WORK REQUEST – From the entries below, please output exactly the lines starting at the one containing "(** ... or that is done and was told so. *)" and ending at the one containing "Definition same_settings (r", both included.

THE DATA –

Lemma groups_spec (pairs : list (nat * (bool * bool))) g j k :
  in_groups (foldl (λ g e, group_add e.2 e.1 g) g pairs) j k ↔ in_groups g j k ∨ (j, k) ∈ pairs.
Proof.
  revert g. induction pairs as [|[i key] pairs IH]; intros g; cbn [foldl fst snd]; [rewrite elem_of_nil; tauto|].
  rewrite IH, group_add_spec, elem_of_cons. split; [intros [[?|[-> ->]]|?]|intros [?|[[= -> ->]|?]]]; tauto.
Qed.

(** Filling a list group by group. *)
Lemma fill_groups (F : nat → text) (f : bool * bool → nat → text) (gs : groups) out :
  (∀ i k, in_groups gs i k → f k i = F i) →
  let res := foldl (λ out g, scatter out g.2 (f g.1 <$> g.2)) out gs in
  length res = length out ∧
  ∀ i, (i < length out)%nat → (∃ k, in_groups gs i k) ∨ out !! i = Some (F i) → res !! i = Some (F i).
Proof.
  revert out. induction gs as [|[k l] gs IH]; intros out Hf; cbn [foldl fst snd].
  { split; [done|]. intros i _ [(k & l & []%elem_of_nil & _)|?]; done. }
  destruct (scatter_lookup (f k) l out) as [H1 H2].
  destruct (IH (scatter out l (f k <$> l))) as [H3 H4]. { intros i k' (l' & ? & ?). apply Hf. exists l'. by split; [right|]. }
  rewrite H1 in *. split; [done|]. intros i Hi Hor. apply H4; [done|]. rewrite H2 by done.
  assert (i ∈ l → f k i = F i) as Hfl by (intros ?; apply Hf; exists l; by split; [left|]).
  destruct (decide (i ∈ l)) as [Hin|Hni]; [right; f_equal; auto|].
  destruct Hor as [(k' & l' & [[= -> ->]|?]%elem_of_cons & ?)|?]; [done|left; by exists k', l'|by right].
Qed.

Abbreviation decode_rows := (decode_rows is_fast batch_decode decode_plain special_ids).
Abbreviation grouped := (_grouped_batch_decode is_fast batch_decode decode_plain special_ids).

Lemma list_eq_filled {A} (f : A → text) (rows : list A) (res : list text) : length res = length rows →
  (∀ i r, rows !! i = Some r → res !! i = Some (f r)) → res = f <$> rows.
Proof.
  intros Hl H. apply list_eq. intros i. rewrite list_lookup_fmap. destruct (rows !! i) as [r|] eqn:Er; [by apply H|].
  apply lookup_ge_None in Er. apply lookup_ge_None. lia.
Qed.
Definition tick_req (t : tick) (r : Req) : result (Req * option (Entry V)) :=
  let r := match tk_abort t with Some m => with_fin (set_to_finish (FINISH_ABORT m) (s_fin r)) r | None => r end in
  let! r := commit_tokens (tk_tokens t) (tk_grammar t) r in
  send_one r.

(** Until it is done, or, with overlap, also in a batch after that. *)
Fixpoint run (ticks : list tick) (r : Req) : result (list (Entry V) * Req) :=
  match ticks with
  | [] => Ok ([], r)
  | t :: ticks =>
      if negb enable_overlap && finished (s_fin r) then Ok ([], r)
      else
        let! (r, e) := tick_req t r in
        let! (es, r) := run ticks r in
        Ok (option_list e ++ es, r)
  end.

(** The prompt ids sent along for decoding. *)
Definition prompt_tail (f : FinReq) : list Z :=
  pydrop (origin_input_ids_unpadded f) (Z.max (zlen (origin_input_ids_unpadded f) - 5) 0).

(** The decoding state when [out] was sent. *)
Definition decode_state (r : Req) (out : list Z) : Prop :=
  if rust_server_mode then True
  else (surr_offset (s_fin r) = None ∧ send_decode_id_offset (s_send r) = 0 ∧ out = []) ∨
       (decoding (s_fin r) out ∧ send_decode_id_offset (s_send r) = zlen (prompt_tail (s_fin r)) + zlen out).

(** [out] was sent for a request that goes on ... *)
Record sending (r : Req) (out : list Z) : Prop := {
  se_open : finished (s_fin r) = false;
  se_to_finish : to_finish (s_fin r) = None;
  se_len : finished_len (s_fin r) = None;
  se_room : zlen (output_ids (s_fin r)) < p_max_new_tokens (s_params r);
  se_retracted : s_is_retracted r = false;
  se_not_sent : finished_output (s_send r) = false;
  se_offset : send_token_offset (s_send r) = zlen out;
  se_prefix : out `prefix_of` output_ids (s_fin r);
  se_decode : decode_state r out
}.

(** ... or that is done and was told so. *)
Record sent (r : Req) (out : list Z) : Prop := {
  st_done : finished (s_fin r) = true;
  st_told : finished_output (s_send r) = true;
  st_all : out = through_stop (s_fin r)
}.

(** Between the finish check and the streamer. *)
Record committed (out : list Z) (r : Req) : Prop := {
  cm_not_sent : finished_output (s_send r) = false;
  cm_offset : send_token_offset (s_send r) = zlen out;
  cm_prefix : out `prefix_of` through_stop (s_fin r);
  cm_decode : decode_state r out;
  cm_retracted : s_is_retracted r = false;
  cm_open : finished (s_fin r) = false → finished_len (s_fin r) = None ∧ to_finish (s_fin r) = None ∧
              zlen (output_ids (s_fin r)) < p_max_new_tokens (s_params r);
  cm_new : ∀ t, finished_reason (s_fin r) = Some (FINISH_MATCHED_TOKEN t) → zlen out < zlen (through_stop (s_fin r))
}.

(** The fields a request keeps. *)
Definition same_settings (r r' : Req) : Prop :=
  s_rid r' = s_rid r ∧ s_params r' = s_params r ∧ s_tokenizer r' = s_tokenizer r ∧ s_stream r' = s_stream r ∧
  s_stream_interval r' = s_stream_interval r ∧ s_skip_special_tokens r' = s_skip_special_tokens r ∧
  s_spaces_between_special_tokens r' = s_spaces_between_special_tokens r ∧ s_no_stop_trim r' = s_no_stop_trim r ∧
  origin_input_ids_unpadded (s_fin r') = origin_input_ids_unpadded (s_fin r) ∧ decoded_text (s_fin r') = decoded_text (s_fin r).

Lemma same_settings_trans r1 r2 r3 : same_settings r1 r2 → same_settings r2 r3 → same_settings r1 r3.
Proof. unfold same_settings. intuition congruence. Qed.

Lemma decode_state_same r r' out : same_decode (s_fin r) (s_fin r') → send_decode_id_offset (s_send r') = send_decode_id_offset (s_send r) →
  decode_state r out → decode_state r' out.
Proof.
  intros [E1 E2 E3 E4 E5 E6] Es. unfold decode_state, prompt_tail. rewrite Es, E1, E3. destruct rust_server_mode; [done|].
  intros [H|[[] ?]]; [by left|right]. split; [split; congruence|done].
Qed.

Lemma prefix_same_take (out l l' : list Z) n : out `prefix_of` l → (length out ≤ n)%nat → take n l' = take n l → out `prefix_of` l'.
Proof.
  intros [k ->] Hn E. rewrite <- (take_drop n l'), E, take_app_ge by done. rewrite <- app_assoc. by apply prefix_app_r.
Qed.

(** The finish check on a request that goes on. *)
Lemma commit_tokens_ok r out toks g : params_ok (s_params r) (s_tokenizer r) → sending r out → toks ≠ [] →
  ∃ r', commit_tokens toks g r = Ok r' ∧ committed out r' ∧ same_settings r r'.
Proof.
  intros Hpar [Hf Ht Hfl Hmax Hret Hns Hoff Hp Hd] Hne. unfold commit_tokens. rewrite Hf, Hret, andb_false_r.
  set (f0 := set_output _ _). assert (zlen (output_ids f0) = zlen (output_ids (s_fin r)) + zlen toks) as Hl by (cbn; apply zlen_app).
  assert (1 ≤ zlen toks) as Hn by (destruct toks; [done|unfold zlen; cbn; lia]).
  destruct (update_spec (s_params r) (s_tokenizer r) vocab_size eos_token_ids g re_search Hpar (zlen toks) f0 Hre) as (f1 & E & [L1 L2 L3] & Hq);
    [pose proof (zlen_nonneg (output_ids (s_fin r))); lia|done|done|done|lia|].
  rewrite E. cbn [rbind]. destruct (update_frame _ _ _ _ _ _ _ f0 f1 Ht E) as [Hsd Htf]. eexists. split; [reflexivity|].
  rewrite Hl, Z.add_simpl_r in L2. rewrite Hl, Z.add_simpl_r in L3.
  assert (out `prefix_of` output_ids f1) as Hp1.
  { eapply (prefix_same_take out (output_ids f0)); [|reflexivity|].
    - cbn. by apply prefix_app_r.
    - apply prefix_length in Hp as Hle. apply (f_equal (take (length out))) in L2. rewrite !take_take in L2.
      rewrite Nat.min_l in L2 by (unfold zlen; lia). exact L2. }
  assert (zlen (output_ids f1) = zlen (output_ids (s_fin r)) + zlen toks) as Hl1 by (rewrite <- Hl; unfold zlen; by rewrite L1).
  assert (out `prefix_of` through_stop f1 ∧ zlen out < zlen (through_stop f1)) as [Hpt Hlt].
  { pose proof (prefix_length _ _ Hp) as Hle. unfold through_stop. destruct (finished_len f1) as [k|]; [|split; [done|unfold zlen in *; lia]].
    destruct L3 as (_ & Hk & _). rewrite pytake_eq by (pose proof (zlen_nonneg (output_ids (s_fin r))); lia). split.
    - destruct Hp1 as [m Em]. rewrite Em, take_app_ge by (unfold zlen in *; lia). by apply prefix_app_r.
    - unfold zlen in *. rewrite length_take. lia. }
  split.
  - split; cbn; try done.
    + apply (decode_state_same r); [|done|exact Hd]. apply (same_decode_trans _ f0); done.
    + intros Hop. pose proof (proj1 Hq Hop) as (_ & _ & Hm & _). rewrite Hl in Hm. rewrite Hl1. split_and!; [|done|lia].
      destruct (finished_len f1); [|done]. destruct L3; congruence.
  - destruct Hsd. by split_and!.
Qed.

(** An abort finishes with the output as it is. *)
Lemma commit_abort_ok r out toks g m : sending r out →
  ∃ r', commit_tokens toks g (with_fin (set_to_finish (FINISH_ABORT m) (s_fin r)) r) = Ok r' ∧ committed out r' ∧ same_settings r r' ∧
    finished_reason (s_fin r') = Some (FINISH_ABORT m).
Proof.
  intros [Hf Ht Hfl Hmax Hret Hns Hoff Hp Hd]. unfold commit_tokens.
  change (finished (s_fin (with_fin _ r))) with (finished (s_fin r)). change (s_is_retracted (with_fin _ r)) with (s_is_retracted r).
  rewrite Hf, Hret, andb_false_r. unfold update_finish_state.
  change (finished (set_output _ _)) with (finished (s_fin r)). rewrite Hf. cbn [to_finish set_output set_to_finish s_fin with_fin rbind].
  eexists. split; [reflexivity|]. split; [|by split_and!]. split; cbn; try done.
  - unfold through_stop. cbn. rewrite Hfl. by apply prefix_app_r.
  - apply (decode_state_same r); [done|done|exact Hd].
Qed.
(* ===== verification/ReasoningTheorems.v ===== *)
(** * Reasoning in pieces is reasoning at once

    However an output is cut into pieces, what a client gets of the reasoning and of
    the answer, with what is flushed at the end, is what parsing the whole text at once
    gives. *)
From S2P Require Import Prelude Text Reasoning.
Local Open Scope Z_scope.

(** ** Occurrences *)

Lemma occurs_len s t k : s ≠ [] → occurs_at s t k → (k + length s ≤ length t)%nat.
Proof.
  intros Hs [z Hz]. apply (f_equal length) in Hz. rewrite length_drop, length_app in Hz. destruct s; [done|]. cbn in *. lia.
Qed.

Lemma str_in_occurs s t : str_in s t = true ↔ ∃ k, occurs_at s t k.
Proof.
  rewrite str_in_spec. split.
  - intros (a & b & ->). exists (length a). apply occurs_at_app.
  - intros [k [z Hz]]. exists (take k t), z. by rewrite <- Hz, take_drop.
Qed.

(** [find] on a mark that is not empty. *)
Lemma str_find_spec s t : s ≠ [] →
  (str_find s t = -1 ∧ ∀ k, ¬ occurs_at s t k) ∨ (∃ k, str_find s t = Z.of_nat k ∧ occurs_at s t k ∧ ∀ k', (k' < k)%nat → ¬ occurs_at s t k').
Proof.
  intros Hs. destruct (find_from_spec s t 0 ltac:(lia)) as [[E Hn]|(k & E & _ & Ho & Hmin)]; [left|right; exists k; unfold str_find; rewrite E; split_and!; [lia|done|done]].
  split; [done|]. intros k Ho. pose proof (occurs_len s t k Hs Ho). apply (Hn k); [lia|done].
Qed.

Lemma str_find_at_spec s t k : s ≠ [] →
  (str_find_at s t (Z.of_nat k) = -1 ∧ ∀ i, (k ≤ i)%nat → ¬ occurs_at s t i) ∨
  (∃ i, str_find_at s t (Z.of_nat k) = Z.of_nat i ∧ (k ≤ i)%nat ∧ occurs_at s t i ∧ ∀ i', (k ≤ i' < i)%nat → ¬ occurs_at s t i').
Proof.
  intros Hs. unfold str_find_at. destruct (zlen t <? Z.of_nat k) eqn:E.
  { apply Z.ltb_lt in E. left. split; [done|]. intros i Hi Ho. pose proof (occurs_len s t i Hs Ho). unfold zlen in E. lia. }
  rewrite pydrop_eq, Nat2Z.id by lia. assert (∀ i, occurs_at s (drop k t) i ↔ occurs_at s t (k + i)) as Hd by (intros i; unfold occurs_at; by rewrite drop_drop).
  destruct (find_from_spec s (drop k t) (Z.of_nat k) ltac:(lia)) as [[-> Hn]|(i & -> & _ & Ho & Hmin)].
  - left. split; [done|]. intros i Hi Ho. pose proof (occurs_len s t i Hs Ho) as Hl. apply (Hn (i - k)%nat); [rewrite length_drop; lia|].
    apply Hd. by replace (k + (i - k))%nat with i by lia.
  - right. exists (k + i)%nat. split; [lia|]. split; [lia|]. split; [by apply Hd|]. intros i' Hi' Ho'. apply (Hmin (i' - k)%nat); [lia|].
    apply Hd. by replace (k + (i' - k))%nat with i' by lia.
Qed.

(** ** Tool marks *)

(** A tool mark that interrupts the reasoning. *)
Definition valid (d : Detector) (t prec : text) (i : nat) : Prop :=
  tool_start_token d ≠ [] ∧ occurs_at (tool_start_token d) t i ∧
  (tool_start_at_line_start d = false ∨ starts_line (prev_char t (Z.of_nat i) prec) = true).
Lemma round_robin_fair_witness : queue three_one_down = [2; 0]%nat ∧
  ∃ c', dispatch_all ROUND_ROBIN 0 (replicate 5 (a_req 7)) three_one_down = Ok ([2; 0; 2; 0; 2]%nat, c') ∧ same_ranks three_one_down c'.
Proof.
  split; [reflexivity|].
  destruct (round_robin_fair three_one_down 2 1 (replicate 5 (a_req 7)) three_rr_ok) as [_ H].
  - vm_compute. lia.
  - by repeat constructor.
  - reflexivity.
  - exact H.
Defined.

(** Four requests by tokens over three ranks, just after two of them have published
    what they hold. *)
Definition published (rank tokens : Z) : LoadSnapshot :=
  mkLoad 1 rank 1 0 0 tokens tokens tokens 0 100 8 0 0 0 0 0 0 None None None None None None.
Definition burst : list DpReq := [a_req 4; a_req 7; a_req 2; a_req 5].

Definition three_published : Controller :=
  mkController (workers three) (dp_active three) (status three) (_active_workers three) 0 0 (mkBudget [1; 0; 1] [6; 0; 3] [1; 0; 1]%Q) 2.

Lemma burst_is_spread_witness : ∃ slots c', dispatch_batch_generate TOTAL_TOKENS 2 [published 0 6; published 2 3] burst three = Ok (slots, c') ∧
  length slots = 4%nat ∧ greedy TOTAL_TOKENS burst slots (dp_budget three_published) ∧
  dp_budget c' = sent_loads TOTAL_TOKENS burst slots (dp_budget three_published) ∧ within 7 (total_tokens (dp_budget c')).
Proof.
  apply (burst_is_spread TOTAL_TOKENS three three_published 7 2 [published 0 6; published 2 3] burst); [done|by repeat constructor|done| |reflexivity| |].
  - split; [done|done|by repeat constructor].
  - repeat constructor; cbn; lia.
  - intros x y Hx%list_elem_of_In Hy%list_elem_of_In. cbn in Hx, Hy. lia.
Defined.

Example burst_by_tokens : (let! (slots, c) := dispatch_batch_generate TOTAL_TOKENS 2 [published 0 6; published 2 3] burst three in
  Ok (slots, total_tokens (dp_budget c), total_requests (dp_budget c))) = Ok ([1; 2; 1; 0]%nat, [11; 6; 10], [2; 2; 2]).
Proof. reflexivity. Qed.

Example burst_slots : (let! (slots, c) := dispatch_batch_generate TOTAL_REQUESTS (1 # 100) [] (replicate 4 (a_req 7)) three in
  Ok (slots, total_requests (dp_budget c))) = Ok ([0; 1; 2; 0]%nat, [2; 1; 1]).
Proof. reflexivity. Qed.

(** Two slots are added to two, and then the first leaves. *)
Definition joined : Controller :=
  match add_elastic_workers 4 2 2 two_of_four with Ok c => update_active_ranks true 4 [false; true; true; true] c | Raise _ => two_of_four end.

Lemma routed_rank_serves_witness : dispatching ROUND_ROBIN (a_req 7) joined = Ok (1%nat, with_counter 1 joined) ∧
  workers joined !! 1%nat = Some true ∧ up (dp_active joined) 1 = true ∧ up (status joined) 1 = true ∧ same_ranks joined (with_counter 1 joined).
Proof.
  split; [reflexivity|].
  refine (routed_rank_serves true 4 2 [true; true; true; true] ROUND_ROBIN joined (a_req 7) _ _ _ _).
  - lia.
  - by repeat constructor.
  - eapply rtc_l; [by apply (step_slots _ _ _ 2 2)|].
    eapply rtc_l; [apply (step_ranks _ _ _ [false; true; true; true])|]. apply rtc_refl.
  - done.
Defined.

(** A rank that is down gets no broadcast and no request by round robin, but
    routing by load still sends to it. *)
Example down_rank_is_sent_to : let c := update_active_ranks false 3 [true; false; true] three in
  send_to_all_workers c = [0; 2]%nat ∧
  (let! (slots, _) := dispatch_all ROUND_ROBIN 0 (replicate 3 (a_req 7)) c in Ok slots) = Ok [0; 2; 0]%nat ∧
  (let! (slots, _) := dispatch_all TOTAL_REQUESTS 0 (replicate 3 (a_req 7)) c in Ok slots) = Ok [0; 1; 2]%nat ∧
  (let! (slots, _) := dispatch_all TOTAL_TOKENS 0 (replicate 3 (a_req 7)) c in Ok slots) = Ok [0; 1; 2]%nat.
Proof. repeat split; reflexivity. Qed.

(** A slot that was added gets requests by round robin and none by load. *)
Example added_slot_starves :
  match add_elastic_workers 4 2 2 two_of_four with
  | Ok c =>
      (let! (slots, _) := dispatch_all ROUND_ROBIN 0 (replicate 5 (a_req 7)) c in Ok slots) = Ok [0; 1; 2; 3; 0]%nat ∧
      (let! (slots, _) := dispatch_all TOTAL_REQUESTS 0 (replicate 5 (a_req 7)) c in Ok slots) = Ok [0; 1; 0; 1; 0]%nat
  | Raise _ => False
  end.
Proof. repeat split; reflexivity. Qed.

RESPONSE –
(** ... or that is done and was told so. *)
Record sent (r : Req) (out : list Z) : Prop := {
  st_done : finished (s_fin r) = true;
  st_told : finished_output (s_send r) = true;
  st_all : out = through_stop (s_fin r)
}.

(** Between the finish check and the streamer. *)
Record committed (out : list Z) (r : Req) : Prop := {
  cm_not_sent : finished_output (s_send r) = false;
  cm_offset : send_token_offset (s_send r) = zlen out;
  cm_prefix : out `prefix_of` through_stop (s_fin r);
  cm_decode : decode_state r out;
  cm_retracted : s_is_retracted r = false;
  cm_open : finished (s_fin r) = false → finished_len (s_fin r) = None ∧ to_finish (s_fin r) = None ∧
              zlen (output_ids (s_fin r)) < p_max_new_tokens (s_params r);
  cm_new : ∀ t, finished_reason (s_fin r) = Some (FINISH_MATCHED_TOKEN t) → zlen out < zlen (through_stop (s_fin r))
}.

(** The fields a request keeps. *)
Definition same_settings (r r' : Req) : Prop :=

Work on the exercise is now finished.